### TASK PROMPT
All lines holding the word "context" should be located in the records and copied.

### DATA EXTRACTS
(* ===== verification/GrpcShadow.v ===== *)
(** * [internal/grpcproxy/shadow.go]: the shadow stream of one RPC

    The request goroutine offers messages, [run] and its two goroutines forward
    them and read the responses, and the handler waits.  They share a bounded
    queue, a result behind a mutex and two signals (the cancelled context and
    the channel [done]); every interleaving of them is a path of [step].
    Spans are left out. *)
From S2P Require Export GrpcCompare.

Module grpcshadow.
Import logging protobuf grpcmetadata grpcstream grpccompare.

Definition defaultShadowQueueSize : Z := 128.
Definition shadowSkipReasonRateLimited : string := "rate_limited".
Definition shadowSkipReasonNoTargets : string := "no_shadow_targets".
Definition shadowSkipReasonQueueFull : string := "queue_full".
Definition shadowSkipReasonTimeout : string := "timeout".
Definition shadowSkipReasonNotStarted : string := "shadow_not_started".
Definition shadowSkipReasonTargetUnavailable : string := "target_unavailable".

Definition millisecond : Z := 1000000.
Definition shadowTimeout (timeout : Z) : Z := if 0 <? timeout then timeout else 500 * millisecond.
Definition shadowQueueSize (size : Z) : Z := if 0 <? size then size else defaultShadowQueueSize.

(** ** State

    [sf_queue = None] is the nil channel of a forwarder that never started,
    [sf_cancel = None] its missing cancel function; otherwise [sf_cancel]
    tells whether the shadow context has been cancelled. *)
Record shadowForwarder := {
  sf_capture : option ProtobufCapture;
  sf_queue : option (list rawMessage);
  sf_cap : nat;
  sf_queueClosed : bool;
  sf_result : grpcStreamResult;
  sf_startedAt : bool;
  sf_cancel : option bool;
  sf_done : bool
}.

Definition set_queue (s : shadowForwarder) (q : option (list rawMessage)) (closed : bool) :=
  {| sf_capture := sf_capture s; sf_queue := q; sf_cap := sf_cap s; sf_queueClosed := closed;
     sf_result := sf_result s; sf_startedAt := sf_startedAt s; sf_cancel := sf_cancel s;
     sf_done := sf_done s |}.
Definition set_result (s : shadowForwarder) (r : grpcStreamResult) :=
  {| sf_capture := sf_capture s; sf_queue := sf_queue s; sf_cap := sf_cap s;
     sf_queueClosed := sf_queueClosed s; sf_result := r; sf_startedAt := sf_startedAt s;
     sf_cancel := sf_cancel s; sf_done := sf_done s |}.
Definition set_capture (s : shadowForwarder) (c : option ProtobufCapture) :=
  {| sf_capture := c; sf_queue := sf_queue s; sf_cap := sf_cap s;
     sf_queueClosed := sf_queueClosed s; sf_result := sf_result s; sf_startedAt := sf_startedAt s;
     sf_cancel := sf_cancel s; sf_done := sf_done s |}.
Definition set_signals (s : shadowForwarder) (cancel : option bool) (done : bool) :=
  {| sf_capture := sf_capture s; sf_queue := sf_queue s; sf_cap := sf_cap s;
     sf_queueClosed := sf_queueClosed s; sf_result := sf_result s; sf_startedAt := sf_startedAt s;
     sf_cancel := cancel; sf_done := done |}.

(** Updates of the fields of a result. *)
Definition set_reason (r : grpcStreamResult) (reason err : string) : grpcStreamResult :=
  {| ProtobufFields := ProtobufFields r; Started := Started r; Complete := Complete r;
     Selected := Selected r; MessageCount := MessageCount r; MessageHash := MessageHash r;
     r_Header := r_Header r; r_Trailer := r_Trailer r; StatusCode := StatusCode r;
     StatusMessage := StatusMessage r; Duration := Duration r; r_Err := err; SkipReason := reason |}.
Definition set_started (r : grpcStreamResult) : grpcStreamResult :=
  {| ProtobufFields := ProtobufFields r; Started := true; Complete := Complete r;
     Selected := Selected r; MessageCount := MessageCount r; MessageHash := MessageHash r;
     r_Header := r_Header r; r_Trailer := r_Trailer r; StatusCode := StatusCode r;
     StatusMessage := StatusMessage r; Duration := Duration r; r_Err := r_Err r;
     SkipReason := SkipReason r |}.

### WRITTEN REPLY
    queue, a result behind a mutex and two signals (the cancelled context and
    tells whether the shadow context has been cancelled. *)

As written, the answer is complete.